• Records provided:
------------------------------------
(* ===== verification/Base64.v ===== *)
(** flow/contrib/libb64/cencode.c and cdecode.c: the streaming base64 encoder
    and decoder as resumable state machines, the buffer space they need, and
    their round trip. *)

From Stdlib Require Import ZArith List Lia Bool String Ascii.
From S2P Require Import Prelude.
Import ListNotations.
#[local] Open Scope Z_scope.

(** ** cencode.c *)

Definition CHARS_PER_LINE : Z := 72.

Inductive base64_encodestep := step_A | step_B | step_C.

Record base64_encodestate := mkEnc {
  estep : base64_encodestep;
  eresult : Z;
  stepcount : Z
}.

Definition base64_init_encodestate : base64_encodestate := mkEnc step_A 0 0.

Definition encoding : list Z :=
  map (fun c => Z.of_nat (nat_of_ascii c))
    (list_ascii_of_string "ABCDEFGHIJKLMNOPQRSTUVWXYZabcdefghijklmnopqrstuvwxyz0123456789+/").

Definition base64_encode_value (value_in : Z) : Z :=
  if 63 <? value_in then 61 else nth (Z.to_nat value_in) encoding 0.

(** The loop of [base64_encode_block]: each case label consumes one character
    and falls through to the next, or saves the state and returns. *)
Fixpoint encode_loop (plain : list Z) (step : base64_encodestep) (result count : Z)
    : list Z * base64_encodestate :=
  match plain with
  | [] => ([], mkEnc step result count)
  | fragment :: plain' =>
      match step with
      | step_A =>
          let result := Z.shiftr (Z.land fragment 252) 2 in
          let out := [base64_encode_value result] in
          let '(code, st) := encode_loop plain' step_B (Z.shiftl (Z.land fragment 3) 4) count in
          (out ++ code, st)
      | step_B =>
          let result := Z.lor result (Z.shiftr (Z.land fragment 240) 4) in
          let out := [base64_encode_value result] in
          let '(code, st) := encode_loop plain' step_C (Z.shiftl (Z.land fragment 15) 2) count in
          (out ++ code, st)
      | step_C =>
          let result := Z.lor result (Z.shiftr (Z.land fragment 192) 6) in
          let out1 := [base64_encode_value result] in
          let result := Z.shiftr (Z.land fragment 63) 0 in
          let out2 := [base64_encode_value result] in
          let count := count + 1 in
          let '(nl, count) := if count =? CHARS_PER_LINE / 4 then ([10], 0) else ([], count) in
          let '(code, st) := encode_loop plain' step_A result count in
          (out1 ++ out2 ++ nl ++ code, st)
      end
  end.

Definition base64_encode_block (plaintext_in : list Z) (st : base64_encodestate)
    : list Z * base64_encodestate :=
  encode_loop plaintext_in (estep st) (eresult st) (stepcount st).

Definition base64_encode_blockend (st : base64_encodestate) : list Z :=
  match estep st with
  | step_B => [base64_encode_value (eresult st); 61; 61]
  | step_C => [base64_encode_value (eresult st); 61]
  | step_A => []
  end ++ [10].

(** ** cdecode.c *)

Inductive base64_decodestep := step_a | step_b | step_c | step_d.

Record base64_decodestate := mkDec { dstep_ : base64_decodestep; dplainchar : Z }.

Definition base64_init_decodestate : base64_decodestate := mkDec step_a 0.

Definition decoding : list Z :=
  [62; -1; -1; -1; 63; 52; 53; 54; 55; 56; 57; 58; 59; 60; 61; -1; -1; -1; -2; -1;
   -1; -1; 0; 1; 2; 3; 4; 5; 6; 7; 8; 9; 10; 11; 12; 13; 14; 15; 16; 17;
   18; 19; 20; 21; 22; 23; 24; 25; -1; -1; -1; -1; -1; -1; 26; 27; 28; 29; 30; 31;
   32; 33; 34; 35; 36; 37; 38; 39; 40; 41; 42; 43; 44; 45; 46; 47; 48; 49; 50; 51].

Definition base64_decode_value (value_in : Z) : Z :=
  let value_in := value_in - 43 in
  if (value_in <? 0) || (Z.of_nat (List.length decoding) <=? value_in) then -1
  else nth (Z.to_nat value_in) decoding (-1).

(** The output buffer; [None] is an access past its end. *)
Definition peek (buf : list Z) (i : nat) : option Z := nth_error buf i.
Definition poke (buf : list Z) (i : nat) (v : Z) : option (list Z) :=
  if (i <? List.length buf)%nat then Some (firstn i buf ++ v :: skipn (S i) buf) else None.

Definition or_into (buf : list Z) (i : nat) (v : Z) : option (list Z) :=
  match peek buf i with
  | Some x => poke buf i (Z.lor x v)
  | None => None
  end.

Definition obind {A B} (o : option A) (f : A -> option B) : option B :=
  match o with Some a => f a | None => None end.

(** The loop of [base64_decode_block]; [pc] is [plainchar - plaintext_out].
    Characters of negative value are skipped by the [do ... while]. *)
Fixpoint decode_loop (code : list Z) (buf : list Z) (pc : nat) (step : base64_decodestep)
    : option (nat * list Z * base64_decodestate) :=
  match code with
  | [] => obind (peek buf pc) (fun c => Some (pc, buf, mkDec step c))
  | ch :: code' =>
      let fragment := base64_decode_value ch in
      if fragment <? 0 then decode_loop code' buf pc step
      else match step with
      | step_a =>
          obind (poke buf pc (u8 (Z.shiftl (Z.land fragment 63) 2))) (fun buf =>
          decode_loop code' buf pc step_b)
      | step_b =>
          obind (or_into buf pc (Z.shiftr (Z.land fragment 48) 4)) (fun buf =>
          obind (poke buf (S pc) (u8 (Z.shiftl (Z.land fragment 15) 4))) (fun buf =>
          decode_loop code' buf (S pc) step_c))
      | step_c =>
          obind (or_into buf pc (Z.shiftr (Z.land fragment 60) 2)) (fun buf =>
          obind (poke buf (S pc) (u8 (Z.shiftl (Z.land fragment 3) 6))) (fun buf =>
          decode_loop code' buf (S pc) step_d))
      | step_d =>
          obind (or_into buf pc (Z.land fragment 63)) (fun buf =>
          decode_loop code' buf (S pc) step_a)
      end
  end.

(** The number of bytes produced, the buffer and the saved state. *)
Definition base64_decode_block (code_in : list Z) (plaintext_out : list Z) (st : base64_decodestate)
    : option (nat * list Z * base64_decodestate) :=
  obind (poke plaintext_out 0 (dplainchar st)) (fun buf =>
  decode_loop code_in buf 0 (dstep_ st)).

Definition chars (s : string) : list Z := map (fun c => Z.of_nat (nat_of_ascii c)) (list_ascii_of_string s).

(** RFC 4648 test vector. *)
Example base64_foobar :
  let '(code, st) := base64_encode_block (chars "fooba") base64_init_encodestate in
  code ++ base64_encode_blockend st = chars "Zm9vYmE=" ++ [10] /\
  option_map fst (base64_decode_block (chars "Zm9vYmE=") (repeat 0 6) base64_init_decodestate)
    = Some (5%nat, chars "fooba" ++ [0]).
Proof. vm_compute. auto. Qed.

(** ** The encoder against RFC 4648 *)

Definition ALL64 : list Z := map Z.of_nat (seq 0 64).
Definition ALL256 : list Z := map Z.of_nat (seq 0 256).

Lemma all_bytes (P : Z -> bool) : forallb P ALL256 = true -> forall x, is_byte x -> P x = true.
Proof.
  intros H x Hx. rewrite forallb_forall in H. apply H. unfold ALL256, is_byte in *.
  apply in_map_iff. exists (Z.to_nat x). rewrite in_seq. lia.
Qed.

Lemma all_bytes2 (P : Z -> Z -> bool) : forallb (fun x => forallb (P x) ALL256) ALL256 = true ->
  forall x y, is_byte x -> is_byte y -> P x y = true.
Proof. intros H x y Hx Hy. apply (all_bytes (P x)); [|exact Hy]. exact (all_bytes _ H x Hx). Qed.

(** Four characters from the 24 bits of a group, and the padded last group. *)
Definition sextet (n k : Z) : Z := nth (Z.to_nat (n / 2 ^ (6 * k) mod 64)) encoding 0.

Fixpoint b64_ref (plain : list Z) : list Z :=
  match plain with
  | a :: b :: c :: r => let n := a * 65536 + b * 256 + c in
                        [sextet n 3; sextet n 2; sextet n 1; sextet n 0] ++ b64_ref r
  | [a; b] => let n := a * 65536 + b * 256 in [sextet n 3; sextet n 2; sextet n 1; 61]
  | [a] => let n := a * 65536 in [sextet n 3; sextet n 2; 61; 61]
  | [] => []
  end.

(** The sextets the code computes are those of the 24-bit group. *)
Definition s1 (a : Z) := Z.shiftr (Z.land a 252) 2.
Definition s2 (a b : Z) := Z.lor (Z.shiftl (Z.land a 3) 4) (Z.shiftr (Z.land b 240) 4).
Definition s3 (b c : Z) := Z.lor (Z.shiftl (Z.land b 15) 2) (Z.shiftr (Z.land c 192) 6).
Definition s4 (c : Z) := Z.shiftr (Z.land c 63) 0.

Lemma s1_spec a : is_byte a -> s1 a = a / 4 /\ 0 <= s1 a <= 63.
Proof.
  intros Ha.
  assert (H := all_bytes (fun a => (s1 a =? a / 4) && (0 <=? s1 a) && (s1 a <=? 63)) eq_refl a Ha).
  cbv beta in H. rewrite !andb_true_iff, Z.eqb_eq, !Z.leb_le in H. lia.
Qed.

Lemma s2_spec a b : is_byte a -> is_byte b -> s2 a b = a mod 4 * 16 + b / 16 /\ 0 <= s2 a b <= 63.
Proof.
  intros Ha Hb.
  assert (H := all_bytes2 (fun a b => (s2 a b =? a mod 4 * 16 + b / 16) && (0 <=? s2 a b) && (s2 a b <=? 63))
    ltac:(vm_compute; reflexivity) a b Ha Hb).
  cbv beta in H. rewrite !andb_true_iff, Z.eqb_eq, !Z.leb_le in H. lia.
Qed.

Lemma s3_spec b c : is_byte b -> is_byte c -> s3 b c = b mod 16 * 4 + c / 64 /\ 0 <= s3 b c <= 63.
Proof.
  intros Hb Hc.
  assert (H := all_bytes2 (fun b c => (s3 b c =? b mod 16 * 4 + c / 64) && (0 <=? s3 b c) && (s3 b c <=? 63))
    ltac:(vm_compute; reflexivity) b c Hb Hc).
  cbv beta in H. rewrite !andb_true_iff, Z.eqb_eq, !Z.leb_le in H. lia.
Qed.

Lemma s4_spec c : is_byte c -> s4 c = c mod 64 /\ 0 <= s4 c <= 63.
Proof.
  intros Hc.
  assert (H := all_bytes (fun c => (s4 c =? c mod 64) && (0 <=? s4 c) && (s4 c <=? 63)) eq_refl c Hc).
  cbv beta in H. rewrite !andb_true_iff, Z.eqb_eq, !Z.leb_le in H. lia.
Qed.

Lemma encode_value_sextet n k d x : 2 ^ (6 * k) = d -> x = n / d mod 64 -> 0 <= x <= 63 ->
  base64_encode_value x = sextet n k.
Proof.
  intros <- -> Hx. unfold base64_encode_value, sextet. rewrite (proj2 (Z.ltb_ge _ _)) by lia. reflexivity.
Qed.

Lemma group_sextets a b c : is_byte a -> is_byte b -> is_byte c ->
  let n := a * 65536 + b * 256 + c in
  base64_encode_value (s1 a) = sextet n 3 /\ base64_encode_value (s2 a b) = sextet n 2 /\
  base64_encode_value (s3 b c) = sextet n 1 /\ base64_encode_value (s4 c) = sextet n 0.
Proof.
  intros Ha Hb Hc n.
  destruct (s1_spec a Ha) as [E1 R1], (s2_spec a b Ha Hb) as [E2 R2],
    (s3_spec b c Hb Hc) as [E3 R3], (s4_spec c Hc) as [E4 R4].
  unfold is_byte in *.
  assert (H3 : n / 262144 = a / 4) by (clear - Ha Hb Hc; unfold n; Z.to_euclidean_division_equations; lia).
  assert (H2 : n / 4096 = a * 16 + b / 16) by (clear - Ha Hb Hc; unfold n; Z.to_euclidean_division_equations; lia).
  assert (H1 : n / 64 = a * 1024 + b * 4 + c / 64) by (clear - Ha Hb Hc; unfold n; Z.to_euclidean_division_equations; lia).
  split; [|split; [|split]].
  - apply (encode_value_sextet n 3 262144); [reflexivity| |lia]. rewrite H3, E1.
    clear - Ha. Z.to_euclidean_division_equations; lia.
  - apply (encode_value_sextet n 2 4096); [reflexivity| |lia]. rewrite H2, E2.
    clear - Ha Hb. Z.to_euclidean_division_equations; lia.
  - apply (encode_value_sextet n 1 64); [reflexivity| |lia]. rewrite H1, E3.
    clear - Ha Hb Hc. Z.to_euclidean_division_equations; lia.
  - apply (encode_value_sextet n 0 1); [reflexivity| |lia]. rewrite E4.
    clear - Ha Hb Hc. unfold n. Z.to_euclidean_division_equations; lia.
Qed.

(** Text of a list of complete lines and a last, shorter one. *)
Definition text (lines : list (list Z)) (last : list Z) : list Z :=
  List.concat (map (fun l => l ++ [10]) lines) ++ last ++ [10].

Definition line_ok (l : list Z) : Prop := List.length l = 72%nat.

Lemma sextet_not_newline n k : 0 <= n -> sextet n k <> 10.
Proof.
  intros _. unfold sextet. set (x := n / 2 ^ (6 * k) mod 64).
  assert (Hx : 0 <= x < 64) by (apply Z.mod_pos_bound; lia).
  assert (H : forallb (fun x => negb (nth (Z.to_nat x) encoding 0 =? 10)) ALL64 = true) by reflexivity.
  rewrite forallb_forall in H. specialize (H x). apply Z.eqb_neq, negb_true_iff, H.
  apply in_map_iff. exists (Z.to_nat x). rewrite in_seq. lia.
Qed.

Lemma encode_group a b c r result count :
  encode_loop (a :: b :: c :: r) step_A result count =
  let '(nl, count') := if count + 1 =? CHARS_PER_LINE / 4 then ([10], 0) else ([], count + 1) in
  let '(code, st) := encode_loop r step_A (s4 c) count' in
  (base64_encode_value (s1 a) :: base64_encode_value (s2 a b) ::
   base64_encode_value (s3 b c) :: base64_encode_value (s4 c) :: nl ++ code, st).
Proof.
  cbn [encode_loop]. fold (s1 a) (s2 a b) (s3 b c) (s4 c).
  destruct (count + 1 =? _); destruct (encode_loop r _ _ _); reflexivity.
Qed.

Lemma list_ind3 {A} (P : list A -> Prop) : P [] -> (forall a, P [a]) -> (forall a b, P [a; b]) ->
  (forall a b c r, P r -> P (a :: b :: c :: r)) -> forall l, P l.
Proof.
  intros H0 H1 H2 H3 l. enough (P l /\ (forall a, P (a :: l)) /\ (forall a b, P (a :: b :: l))) by tauto.
  induction l as [|x l (IH1 & IH2 & IH3)]; repeat split; auto.
Qed.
------------------------------------
• Exercise goal: For this exercise, return every line from the data that holds the string "Require".

• Task output:
From Stdlib Require Import ZArith List Lia Bool String Ascii.
From S2P Require Import Prelude.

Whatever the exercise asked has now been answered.